Saturday, November 10, 2007

4Parents No Good 4 Kids

In a rather rare case of Ricky Shambles not going all the way down the rabbit hole, back when I posted the "Talk to Kids PSA," I neglected to investigate the reference made at the beginning that noted the video was in response to 4Parents.gov.

What is 4Parents.gov?
You can help your son or daughter make healthy choices, including deciding to wait until marriage to have sex. 4parents.gov can help you talk to your child, pre-teen, or teen early and often about waiting to have sex, what happens as he or she grows, and other important topics.
So 4Parents is a resource for parents to talk to their kids about sex? No.

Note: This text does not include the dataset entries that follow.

Lemma id_FromString_parsed s :
  s <> "" -> s <> uuid.nil_text ->
  id.FromString s =
    match uuid.Parse s with
    | inl u => Val (Some u, None)
    | inr e => Panic ("uuid: Parse(" ++ s ++ "): " ++ e)
    end.
Proof.
  intros H1 H2. unfold id.FromString.
  apply String.eqb_neq in H1. rewrite <- String_Nil in H2.
  apply String.eqb_neq in H2. rewrite H1, H2. simpl.
  unfold uuid.MustParse. now destruct (uuid.Parse s).
Qed.

Lemma pkg_id_FromString_parsed s :
  s <> "" ->
  pkg_id.FromString s =
    match uuid.Parse s with
    | inl u => Val (Some u, None)
    | inr e => Panic ("uuid: Parse(" ++ s ++ "): " ++ e)
    end.
Proof.
  intros H1. unfold pkg_id.FromString.
  apply String.eqb_neq in H1. rewrite H1.
  unfold uuid.MustParse. now destruct (uuid.Parse s).
Qed.

(** Malformed text is not answered with an error: the call panics. *)
Lemma FromString_malformed_panics :
  id.FromString "not-a-uuid"
    = Panic "uuid: Parse(not-a-uuid): invalid UUID length"
  /\ pkg_id.FromString "not-a-uuid"
    = Panic "uuid: Parse(not-a-uuid): invalid UUID length".
Proof. split; reflexivity. Qed.

(** C8, as the code has it.  In [src/id/id.go], [FromString s] returns
    a nil [*Id] with a non-nil error exactly when [s] is empty or is the
    text of the nil UUID; on every other [s] it is [uuid.Parse s], the
    parsed [Id] with a nil error, or a panic where [Parse] reports an
    error.  In [src/pkg/id/id.go], [FromString s] returns an error exactly
    when [s] is empty, and is [uuid.Parse s] in the same way on every other
    [s], the text of the nil UUID included. *)
Theorem FromString_validation s :
  ((exists p msg, id.FromString s = Val (p, Some msg))
     <-> (s = "" \/ s = uuid.nil_text))
  /\ (s = "" \/ s = uuid.nil_text ->
      id.FromString s = Val (None, Some "string s cannot be empty"))
  /\ (s <> "" -> s <> uuid.nil_text ->
      id.FromString s =
        match uuid.Parse s with
        | inl u => Val (Some u, None)
        | inr e => Panic ("uuid: Parse(" ++ s ++ "): " ++ e)
        end)
  /\ ((exists p msg, pkg_id.FromString s = Val (p, Some msg)) <-> s = "")
  /\ (s = "" ->
      pkg_id.FromString s = Val (None, Some "string s cannot be empty"))
  /\ (s <> "" ->
      pkg_id.FromString s =
        match uuid.Parse s with
        | inl u => Val (Some u, None)
        | inr e => Panic ("uuid: Parse(" ++ s ++ "): " ++ e)
        end).
Proof.
  split; [| split; [apply id_FromString_rejected |
            split; [apply id_FromString_parsed |
            split; [| split; [intros ->; reflexivity
                             | apply pkg_id_FromString_parsed]]]]].
  - split.
    + intros (p & msg & Hr).
      destruct (String.eqb_spec s "") as [| H1]; [now left |].
      destruct (String.eqb_spec s uuid.nil_text) as [| H2]; [now right |].
      rewrite (id_FromString_parsed s H1 H2) in Hr.
      destruct (uuid.Parse s); discriminate Hr.
    + intros H. exists None, "string s cannot be empty".
      now apply id_FromString_rejected.
  - split.
    + intros (p & msg & Hr).
      destruct (String.eqb_spec s "") as [| H1]; [assumption |].
      rewrite (pkg_id_FromString_parsed s H1) in Hr.
      destruct (uuid.Parse s); discriminate Hr.
    + intros ->. now exists None, "string s cannot be empty".
Qed.

(** C8, as stated, fails on [src/pkg/id/id.go]: there [FromString] of the
    text of the nil UUID returns the nil [Id] and a nil error. *)
Lemma pkg_id_FromString_accepts_nil_text :
  pkg_id.FromString "00000000-0000-0000-0000-000000000000"
    = Val (Some uuid.Nil, None).
Proof. reflexivity. Qed.

(** ** Round trip *)

Lemma id_round_trip (rnd : list Z) :
  uuid.wf rnd = true ->
  id.FromString (id.ToString (id.NewId rnd)) = Val (Some (id.NewId rnd), None).
Proof.
  intros Hwf. destruct (wf_New rnd Hwf) as [Hnew Hne].
  unfold id.ToString, id.NewId. rewrite id_FromString_parsed.
  - now rewrite Parse_String.
  - apply String_not_empty.
  - rewrite <- String_Nil. intros Heq. apply Hne.
    now apply String_inj; [| apply wf_Nil |].
Qed.

Lemma pkg_id_round_trip :
  pkg_id.FromString (pkg_id.ToString pkg_id.NewId)
    = Val (Some pkg_id.NewId, None).
Proof. reflexivity. Qed.

Lemma id_FromString_is_Parse s i (e : option string) :
  id.FromString s = Val (Some i, e) -> uuid.Parse s = inl i.
Proof.
  unfold id.FromString, uuid.MustParse.
  destruct (_ || _); [discriminate |].
  destruct (uuid.Parse s); [| discriminate]. intros H.
  injection H as -> _. reflexivity.
Qed.

Lemma pkg_id_FromString_is_Parse s i (e : option string) :
  pkg_id.FromString s = Val (Some i, e) -> uuid.Parse s = inl i.
Proof.
  unfold pkg_id.FromString, uuid.MustParse.
  destruct (String.eqb s ""); [discriminate |].
  destruct (uuid.Parse s); [| discriminate]. intros H.
  injection H as -> _. reflexivity.
Qed.

(** C9: for the [Id] that [NewId] makes from any sixteen random bytes,
    [FromString] of its [ToString] returns an [Id] with the same sixteen
    bytes and a nil error, in [src/id/id.go]; the same holds for the zero
    [Id] that [NewId] of [src/pkg/id/id.go] makes; and in both packages
    two [Id]s that [FromString] returns for the same text have the same
    bytes. *)
Theorem FromString_ToString_NewId (rnd : list Z) :
  uuid.wf rnd = true ->
  id.FromString (id.ToString (id.NewId rnd)) = Val (Some (id.NewId rnd), None)
  /\ pkg_id.FromString (pkg_id.ToString pkg_id.NewId)
     = Val (Some pkg_id.NewId, None)
  /\ (forall s i1 i2 e1 e2,
         id.FromString s = Val (Some i1, e1) ->
         id.FromString s = Val (Some i2, e2) -> i1 = i2)
  /\ (forall s i1 i2 e1 e2,
         pkg_id.FromString s = Val (Some i1, e1) ->
         pkg_id.FromString s = Val (Some i2, e2) -> i1 = i2).
Proof.
  intros Hwf.
  split; [now apply id_round_trip |].
  split; [apply pkg_id_round_trip |].
  split; intros s i1 i2 e1 e2 H1 H2.
  - apply id_FromString_is_Parse in H1, H2. congruence.
  - apply pkg_id_FromString_is_Parse in H1, H2. congruence.
Qed.

(** The hypothesis of C9 at sixteen given bytes: [NewId] rewrites bytes 6
    and 8 (222 to 78, 1 to 129) and the text reads back to that [Id]. *)
Lemma FromString_ToString_NewId_witness :
  uuid.wf [18; 52; 86; 120; 154; 188; 222; 240; 1; 35; 69; 103; 137; 171; 205; 239]
    = true
  /\ id.FromString
       (id.ToString
          (id.NewId [18; 52; 86; 120; 154; 188; 222; 240;
                     1; 35; 69; 103; 137; 171; 205; 239]))
     = Val (Some [18; 52; 86; 120; 154; 188; 78; 240;
                  129; 35; 69; 103; 137; 171; 205; 239], None).
Proof.
  split; [reflexivity |].
  apply (FromString_ToString_NewId
           [18; 52; 86; 120; 154; 188; 222; 240;
            1; 35; 69; 103; 137; 171; 205; 239]).
  reflexivity.
Defined.

End id_properties.

(** * Further properties of [apperror] *)

Section apperror_more.
Import apperror.

Implicit Types (h : gmap positive (gmap string string)).
Implicit Types (e : error_value) (a : AppErrorT) (c : Category).
Definition readLongWidths (size : Z) : M World (list (text * option Z)) :=
  at_ <- position ;;
  log_push (LogLongWidths at_) ;;;
  chunk <- next size ;;
  let raw := decode chunk in
  let rows := split 9 raw in
  ret (map_of text_eqb
         (map (fun kv => (fst kv, parseInt (snd kv)))
              (map entry_of (removelast rows)))).

Definition readLongNames (size : Z) : M World ArrayBuffer :=
  at_ <- position ;;
  log_push (LogLongNames at_) ;;;
  next size.

(** [count * length], here and in [readExtension], is the exact product:
    the source's product of doubles while it is within 2^53 in magnitude. *)
Definition readUnrecognized (count length : Z) : M World (list ArrayBuffer) :=
  chunk <- next (count * length) ;;
  readArray <- new_Array count ;;
  ret (map (fun idx => slice chunk (idx * length) (idx * length + length)) readArray).

(** The [Partial<Internal>] the loop fills.  A list or map that is still
    [undefined] reads as empty at every use ([?? []]), so it starts empty. *)
Record PartialInternal := {
  p_float : option SysFloat;
  p_integer : option SysInteger;
  p_display : list Display;
  p_documents : list text;
  p_names : list (text * option text);
  p_longs : list (text * option Z);
  p_levels : list Scale;
  p_extra : list ArrayBuffer;
  p_unrecognized : list (Z * list ArrayBuffer);
  p_finished : option Z
}.

Definition empty_partial : PartialInternal :=
  {| p_float := None; p_integer := None; p_display := []; p_documents := [];
     p_names := []; p_longs := []; p_levels := []; p_extra := [];
     p_unrecognized := []; p_finished := None |}.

It is a poorly conceived and designed site with content focused around why sex is bad, why sex is risky, and - if you don't heed your mother's words - why all contraception will fail you. Yes, seriously. Check out the Birth Control Chart and subsequent verbiage. In other words: this is an abstinence site.

Who is 4Parents.gov?
4Parents.gov is part of a national public education campaign to provide parents with the information, tools and skills they need to help their teens make healthy choices, including waiting until marriage to have sex.
As noted, this site is actually about not talking about sex.
4Parents.gov is sponsored by the Office of Public Health and Science, Office of Population Affairs, and the Public Health Service. "Teen Chat," and "Parents, Speak Up!" guides are the result of a collaborative effort between the Administration for Children and Families and the Office of Population Affairs, Office of Public Health and Science.
And you probably guessed this from the whole ".gov" thing, but this is a United States Government website.

What does science say about abstinence-only education?

From the AP:
The study found that while abstinence-only efforts appear to have little positive impact, more comprehensive sex education programs were having "positive outcomes" including teenagers "delaying the initiation of sex, reducing the frequency of sex, reducing the number of sexual partners and increasing condom or contraceptive use."
...
A spending bill before Congress for the Department of Health and Human Services would provide $141 million in assistance for community-based, abstinence-only sex education programs, $4 million more than what President Bush had requested.


What's the big deal?

Abstinence-only education is and has been the focus of this administration from the beginning because of President Bush's repeatedly revealed religion-over-science agenda. As the above-noted and other reports have stated, abstinence-only ed does not work. But having sex before marriage is a "sin," so government websites that purport to help parents and government programs aimed at educating children centralize around the ineffective church tactic of ignoring reality and attempting to scare kids away from sex.

The problem is in the repetition, with Bush consistently Jesus-izing government spending at the peril - and sometimes direct interference - of real, hard science. The Administration is failing parents and their children across America. And they're doing it with our tax dollars.

And that should be a pretty big deal for all of us.

Write congress. Stop the spending.

1 comment:

Freida Bee said...

Thank you for this post...on behalf of my kids. Fortunately, I do no rely on schools, or worse- the .gov, to talk to my kids about sex. I'd rather not have a bunch of religious pundits, unwilling to "evolve" into the reality of years beyond 1952 tell my children that the pleasure their bodies feel is evil or belongs to another person or the "institution of marriage",which we can all recall is not sanctioned for gay folks. And what are gay teens supposed to do? Not have sex? Idiocy. Pure idiocy. If you (ok-not you reading this likely) insist that there is a god that created bodies with all those raging hormones (and no user manual,) why do you deny him (you know god's male) the pleasure of his creation here. Ok-I could go on and on, because I don't see the logic here. (Ok- I see the logic HERE. I don't see it in the .gov.)